According to Oracle's filing, "a remand to DoD to resolicit JEDI lawfully and restore the public trust in this high dollar acquisition is both required and needed."

Does the JEDI award to Microsoft, which goes unmentioned in the filing, mean that Oracle is out of court when it insists the procurement was in the tank for AWS?

Not necessarily, said one expert on procurement law.

"Strange as it may seem, there's no reason to think that DOD's award to Microsoft dramatically alters Oracle's litigation -- or, more accurately, appellate -- strategy or its likelihood of success," Steven Schooner, professor of government procurement law at George Washington University, told FCW via email. "It might be easier to think of it as a largely unrelated parallel track."

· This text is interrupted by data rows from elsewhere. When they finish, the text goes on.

(** The stream of [EncodeIn] in closed form. *)
Lemma EncodeIn_joinFrom (e : @apStructEncoder Value) ptr heap fieldOrder apOrder :
  mapRange (apOf e ptr heap) apOrder ->
  EncodeIn e ptr fieldOrder apOrder
  = WriteObjectStart
      :: (joinFrom true (map (typedMember ptr) (kept e ptr fieldOrder)
                         ++ map apMember apOrder)
          ++ [WriteObjectEnd])%list.
Proof.
  intros Hap. unfold EncodeIn.
  rewrite joinFrom_app. simpl.
  destruct (enc_APBinding e) as [binding|] eqn:Hb.
  - rewrite encodeAP_joinFrom, encodeFields_joinFrom. simpl.
    rewrite <- !app_assoc. simpl. f_equal. f_equal. f_equal.
    f_equal. by destruct (kept e ptr fieldOrder).
  - unfold apOf in Hap. rewrite Hb in Hap.
    apply mapRange_empty in Hap as ->.
    rewrite encodeFields_joinFrom. simpl. by rewrite app_nil_r.
Qed.

Lemma mapRange_list_to_map {V : Type} (order : list (string * V)) :
  NoDup order.*1 -> mapRange (list_to_map order) order.
Proof. intros H. unfold mapRange. by rewrite map_to_list_to_map. Qed.


(** Every stream [Encode] can write, in closed form. *)
Lemma Encode_joinFrom (e : @apStructEncoder Value) ptr heap out :
  Encode e ptr heap out ->
  exists fieldOrder apOrder,
    mapRange (enc_Fields e) fieldOrder
    /\ mapRange (apOf e ptr heap) apOrder
    /\ out = WriteObjectStart
               :: (joinFrom true (map (typedMember ptr) (kept e ptr fieldOrder)
                                  ++ map apMember apOrder)
                   ++ [WriteObjectEnd])%list.
Proof.
  intros (fieldOrder & apOrder & Hf & Ha & ->).
  exists fieldOrder, apOrder. split; [done|]. split; [done|].
  by eapply EncodeIn_joinFrom.
Qed.
(** * Time-to-hire brackets and weighted-spend CAC (app.py)

    A shallow embedding of the computational core of [app.py]:

    - [compute_time_to_hire]  (app.py, lines 69-81)
    - [month_wise_brackets]   (app.py, lines 84-88)
    - [cac_rows]              (app.py, lines 174-191)

    Conventions of the embedding.

    - A pandas data frame is the list of its rows, in row order; a row is a
      record holding the columns the code reads.
    - A nullable column is an [option]; [None] is NaT / NaN.
    - [ts.to_period("M")] is a monthly pandas [Period]; a monthly period is
      its ordinal, the number of months since 1970-01.  The time stamp
      [ts.to_period("M").to_timestamp()] is the first instant of that
      month, so it is represented by the same ordinal: comparing two such
      time stamps compares the ordinals, and adding [pd.DateOffset(months=k)]
      adds [k].
    - Python floats are idealised as exact rationals ([Qc], canonical
      fractions with Leibniz equality); there [/] is exact division.
      Where rounding decides a statement, the division of line 81 and the
      sum of its results are also given in binary64
      ([compute_time_to_hire_binary64], [sum_binary64]).
    - An [int64] column sums with wrap-around ([sum_int64]). *)

From Corelib Require PrimFloat.
From Stdlib Require Import ZArith QArith Qround Qcanon Lia.
From stdpp Require Import base decidable option numbers list sorting strings
  pretty gmap.

Local Open Scope Z_scope.
#[local] Set Warnings "-clear-no-such-hyp".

Schooner said he doesn't think that the Federal Circuit Court of Appeals will second-guess DOD's exclusion of Oracle on technical grounds, but the facts of the conflict of interest established in the DOD's own report and included in the Court of Federal Claims decision could be decisive on their own.

"I could easily see a panel of Federal Circuit judges being sufficiently troubled by the conflicts of interest -- that Judge [Eric] Bruggink detailed at length -- and concluding that DOD has to take a step back and more proactively address those concerns before it can proceed," he said.

In his decision, Bruggink wrote that the "facts on which Oracle rests its conflicts of interest allegations are certainly sufficient to raise eyebrows. The [Department of Defense contracting officer] concluded that at least two DOD officials disregarded their ethical obligations by negotiating for AWS employment while working on this procurement."

Oracle's hope, according to the filing, is that a new JEDI solicitation might not contain the same kind of restrictive requirements with regard to security clearance and authorization and other factors it says were driven by conflict of interest. Additionally, DOD might opt for a multi-cloud procurement rather than rebid a single-award IDIQ and risk further legal complications.

"No factual basis exists for the apparent speculation that DoD would approach a remand with obstinate rigidity," Oracle stated in its filing.

Other vendors have objected to the single-award procurement in JEDI, including IBM and the eventual winner, Microsoft. In responses to DOD's 2017 initial request for information, Microsoft said that "DOD's mission is better served through a multi-vendor cloud approach."